(* ===== verification/IpcTheorems.v ===== *)
(** * Ports and messages: refinement and properties

    The queues refine one FIFO of messages per port with a budget of 64 messages
    in all; blocking and waking are described on the thread table. *)
From S2P Require Import Prelude Memory State Demo Cpu Pointer Thread ThreadTheorems Ipc.

(** ** The abstract mailbox system *)

(** One queue per port, and how many messages can still be sent. *)
Record mailboxes := mkMail { mail : list (list payload); budget : Z }.

Inductive ipc_op :=
| OpSend (p : nat) (id d0 d1 d2 d3 : Z)
| OpRecv (p : nat).

Inductive ipc_result := Sent | NoMessages | Got (d : payload) | Empty.

Definition abs_op (o : ipc_op) (a : mailboxes) : ipc_result * mailboxes :=
  match o with
  | OpSend p id d0 d1 d2 d3 =>
      if budget a <=? 0 then (NoMessages, a)
      else (Sent, mkMail (alter (fun l => l ++ [(id, [d0; d1; d2; d3])]) p (mail a)) (budget a - 1))
  | OpRecv p =>
      match mail a !! p with
      | Some (d :: l) => (Got d, mkMail (<[p := l]> (mail a)) (budget a))
      | _ => (Empty, a)
      end
  end.

Fixpoint abs_run (l : list ipc_op) (a : mailboxes) : list ipc_result * mailboxes :=
  match l with
  | [] => ([], a)
  | o :: l => let '(r, a1) := abs_op o a in let '(rs, a2) := abs_run l a1 in (r :: rs, a2)
  end.

(** The abstraction function. *)
Definition mailboxes_of (v : sched_vars) : mailboxes :=
  mkMail (map (waiting v) (seq 0 16)) (64 - message_pool_next v).

(** ** The kernel's side *)

Section concrete.
Context {P : Platform} (out : Z) (phys : Z -> Z).

(** The message in the region at [out], as the receiver reads it. *)
Definition read_message (m : gmap Z Z) : payload :=
  (word_at 4 phys 0 m, [word_at 4 phys 4 m; word_at 4 phys 8 m; word_at 4 phys 12 m; word_at 4 phys 16 m]).

Definition exec_op (o : ipc_op) : K ipc_result :=
  match o with
  | OpSend p id d0 d1 d2 d3 =>
      r <- send (Some p) id d0 d1 d2 d3 ;; ret (if r =? 0 then Sent else NoMessages)
  | OpRecv p =>
      got <- recv_take p out ;;
      if (got : bool) then gets (fun s => Got (read_message (k_mem s))) else ret Empty
  end.

Fixpoint exec_ops (l : list ipc_op) : K (list ipc_result) :=
  match l with
  | [] => ret []
  | o :: l => r <- exec_op o ;; rs <- exec_ops l ;; ret (r :: rs)
  end.

Definition op_ok (o : ipc_op) : Prop :=
  match o with
  | OpSend p id d0 d1 d2 d3 => (p < 16)%nat /\ Forall is_u32 [id; d0; d1; d2; d3]
  | OpRecv p => (p < 16)%nat
  end.

Lemma read_delivered d m : length (snd d) = 4%nat -> delivered phys d m -> read_message m = d.
Proof.
  destruct d as [id l]. cbn [fst snd]. intros Hl [H1 H2]. unfold read_message. rewrite H1. f_equal.
  destruct l as [|d0 [|d1 [|d2 [|d3 [|]]]]]; try done.
  by rewrite <- (H2 0%nat d0 eq_refl), <- (H2 1%nat d1 eq_refl), <- (H2 2%nat d2 eq_refl),
    <- (H2 3%nat d3 eq_refl).
Qed.

Lemma mail_lookup v p : (p < 16)%nat -> mail (mailboxes_of v) !! p = Some (waiting v p).
Proof. intros Hp. cbn. do 16 (destruct p as [|p]; [done|]). lia. Qed.

Lemma mail_ext v' (l : list (list payload)) :
  length l = 16%nat -> (forall p, (p < 16)%nat -> l !! p = Some (waiting v' p)) ->
  mail (mailboxes_of v') = l.
Proof.
  intros Hl H. apply list_eq. intros p. destruct (decide (p < 16)%nat) as [Hp|Hp].
  - by rewrite mail_lookup, H.
  - rewrite !lookup_ge_None_2; [done|lia|cbn; lia].
Qed.

Lemma waiting_payload v q p d l : ipc_ok v q -> (p < 16)%nat -> waiting v p = d :: l ->
  length (snd d) = 4%nat.
Proof.
  intros Hok Hp E. rewrite (waiting_eq v q Hok) in E by done.
  assert (Hd : d ∈ omap (fun m => payload_of <$> message_pool v !! m) (q p)) by (rewrite E; by constructor).
  apply list_elem_of_omap in Hd as (m & _ & Hm). destruct (message_pool v !! m) as [x|] eqn:Ex; [|done].
  injection Hm as <-. pose proof (proj1 (Forall_lookup _ _) (ip_data _ _ Hok) m x Ex) as [? _]. done.
Qed.

(** One call refines one abstract operation. *)
Lemma exec_op_refines o s q :
  ipc_ok (k_sched s) q -> dest s out 20 phys -> op_ok o ->
  wp (exec_op o) s (fun r s' => ((exists q', ipc_ok (k_sched s') q') /\ dest s' out 20 phys) /\
    (r, mailboxes_of (k_sched s')) = abs_op o (mailboxes_of (k_sched s))).
Proof.
  intros Hok Hd Ho. destruct o as [p id d0 d1 d2 d3|p]; cbn [exec_op abs_op op_ok] in *.
  - destruct Ho as [Hp Hu]. cbn [budget mailboxes_of].
    destruct (Z.leb_spec (64 - message_pool_next (k_sched s)) 0) as [Hle|Hgt].
    + apply wp_bind. eapply wp_eq; [apply send_exhausted; lia|]. apply wp_ret. by split; [split; [exists q|]|].
    + apply wp_bind. wp_call (send_ok s q p id d0 d1 d2 d3); [done|done|lia|done|].
      intros r s' (-> & Hs). apply wp_ret. split.
      { split; [eexists; apply Hs|]. apply (dest_ext s); [done|by rewrite (sn_frame _ _ _ _ _ Hs)|].
        intros y _. by rewrite (sn_frame _ _ _ _ _ Hs). }
      f_equal.
      unfold mailboxes_of at 1. rewrite (sn_next _ _ _ _ _ Hs). f_equal; [|lia].
      change (map (waiting (k_sched s')) (seq 0 16)) with (mail (mailboxes_of (k_sched s'))).
      apply mail_ext; [by rewrite length_alter|]. intros p' Hp'.
      rewrite (sn_waiting _ _ _ _ _ Hs) by done. destruct (decide (p' = p)) as [->|Hne].
      * by rewrite list_lookup_alter_eq, mail_lookup.
      * by rewrite list_lookup_alter_ne, mail_lookup.
  - rewrite mail_lookup by done. destruct (waiting (k_sched s) p) as [|d l] eqn:Ew.
    + apply wp_bind. eapply wp_eq; [by eapply recv_take_empty|]. apply wp_ret. by split; [split; [exists q|]|].
    + apply wp_bind. wp_call (recv_take_ok s q p out phys); [done|done|by rewrite Ew|done|].
      intros r s' (-> & Hr). apply wp_gets. split.
      { split; [eexists; apply Hr|]. apply (dest_ext s); [done|by rewrite (rc_frame _ _ _ _ _ Hr)|apply Hr]. }
      destruct (rc_message _ _ _ _ _ Hr) as (d' & Ed & Hdel). rewrite Ew in Ed. injection Ed as <- El.
      rewrite (read_delivered d) by (done || by eapply waiting_payload). f_equal.
      destruct (rc_vars _ _ _ _ _ Hr) as (_ & _ & _ & _ & Hn & _).
      unfold mailboxes_of at 1. rewrite Hn. f_equal.
      change (map (waiting (k_sched s')) (seq 0 16)) with (mail (mailboxes_of (k_sched s'))).
      apply mail_ext; [by rewrite length_insert|]. intros p' Hp'.
      destruct (decide (p' = p)) as [->|Hne].
      * rewrite list_lookup_insert_eq by (cbn; lia). by rewrite El.
      * rewrite list_lookup_insert_ne, mail_lookup by done. by rewrite (rc_others _ _ _ _ _ Hr).
Qed.

Lemma exec_ops_refine l s q :
  ipc_ok (k_sched s) q -> dest s out 20 phys -> Forall op_ok l ->
  wp (exec_ops l) s (fun rs s' => (exists q', ipc_ok (k_sched s') q') /\
    (rs, mailboxes_of (k_sched s')) = abs_run l (mailboxes_of (k_sched s))).
Proof.
  intros Hok Hd Hl. revert s q Hok Hd. induction Hl as [|o l Ho Hl IH]; intros s q Hok Hd; cbn [exec_ops abs_run].
  - apply wp_ret. by split; [exists q|].
  - apply wp_bind. wp_call exec_op_refines; [done|done|done|]. intros r s1 ([[q1 Hok1] Hd1] & E1). apply wp_bind.
    wp_call IH; [done|done|]. intros rs s2 (Hok2 & E2). apply wp_ret. split; [done|].
    rewrite <- E1, <- E2. done.
Qed.
End concrete.

(** ** Blocking and waking *)

Definition blocking (p : nat) (t : Thread) : Thread :=
  with_waiting (Some p) (with_state THREAD_BLOCKED t).
(** The variables when thread [c] has registered itself as the receiver of [p]. *)
Definition blocked_vars (c p : nat) (v : sched_vars) : sched_vars :=
  with_ports (alter (with_blocked (Some c)) p) (with_threads (alter (blocking p) c) v).

Lemma ring_alter v n f c : (forall t, t_next (f t) = t_next t) -> ring v n ->
  ring (with_threads (alter f c) v) n.
Proof.
  intros Hf [H1 H2 H3 H4 H5 H6]. constructor; try done.
  - cbn. by rewrite length_alter.
  - intros i Hi. destruct (H6 i Hi) as (t & Ht & Hn). cbn. destruct (decide (i = c)) as [->|].
    + rewrite list_lookup_alter_eq, Ht. exists (f t). by rewrite Hf.
    + rewrite list_lookup_alter_ne by done. by exists t.
Qed.
Lemma ring_with_ports v n f : ring v n -> ring (with_ports f v) n.
Proof. by intros [H1 H2 H3 H4 H5 H6]. Qed.

Lemma ring_vars v v' n : ring v n -> threads v' = threads v -> thread_count v' = thread_count v ->
  thread_list v' = thread_list v -> current v' = current v -> ring v' n.
Proof. intros [H1 H2 H3 H4 H5 H6] E1 E2 E3 E4. by constructor; rewrite ?E1, ?E2, ?E3, ?E4. Qed.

● Task statement: Once you reach the line with "by rewrite El." in the data above, copy it and every line after it exactly, up to and including the line with "- apply wp_ret. by split; [exists q|].".

● Answer box:
      * rewrite list_lookup_insert_eq by (cbn; lia). by rewrite El.
      * rewrite list_lookup_insert_ne, mail_lookup by done. by rewrite (rc_others _ _ _ _ _ Hr).
Qed.

Lemma exec_ops_refine l s q :
  ipc_ok (k_sched s) q -> dest s out 20 phys -> Forall op_ok l ->
  wp (exec_ops l) s (fun rs s' => (exists q', ipc_ok (k_sched s') q') /\
    (rs, mailboxes_of (k_sched s')) = abs_run l (mailboxes_of (k_sched s))).
Proof.
  intros Hok Hd Hl. revert s q Hok Hd. induction Hl as [|o l Ho Hl IH]; intros s q Hok Hd; cbn [exec_ops abs_run].
  - apply wp_ret. by split; [exists q|].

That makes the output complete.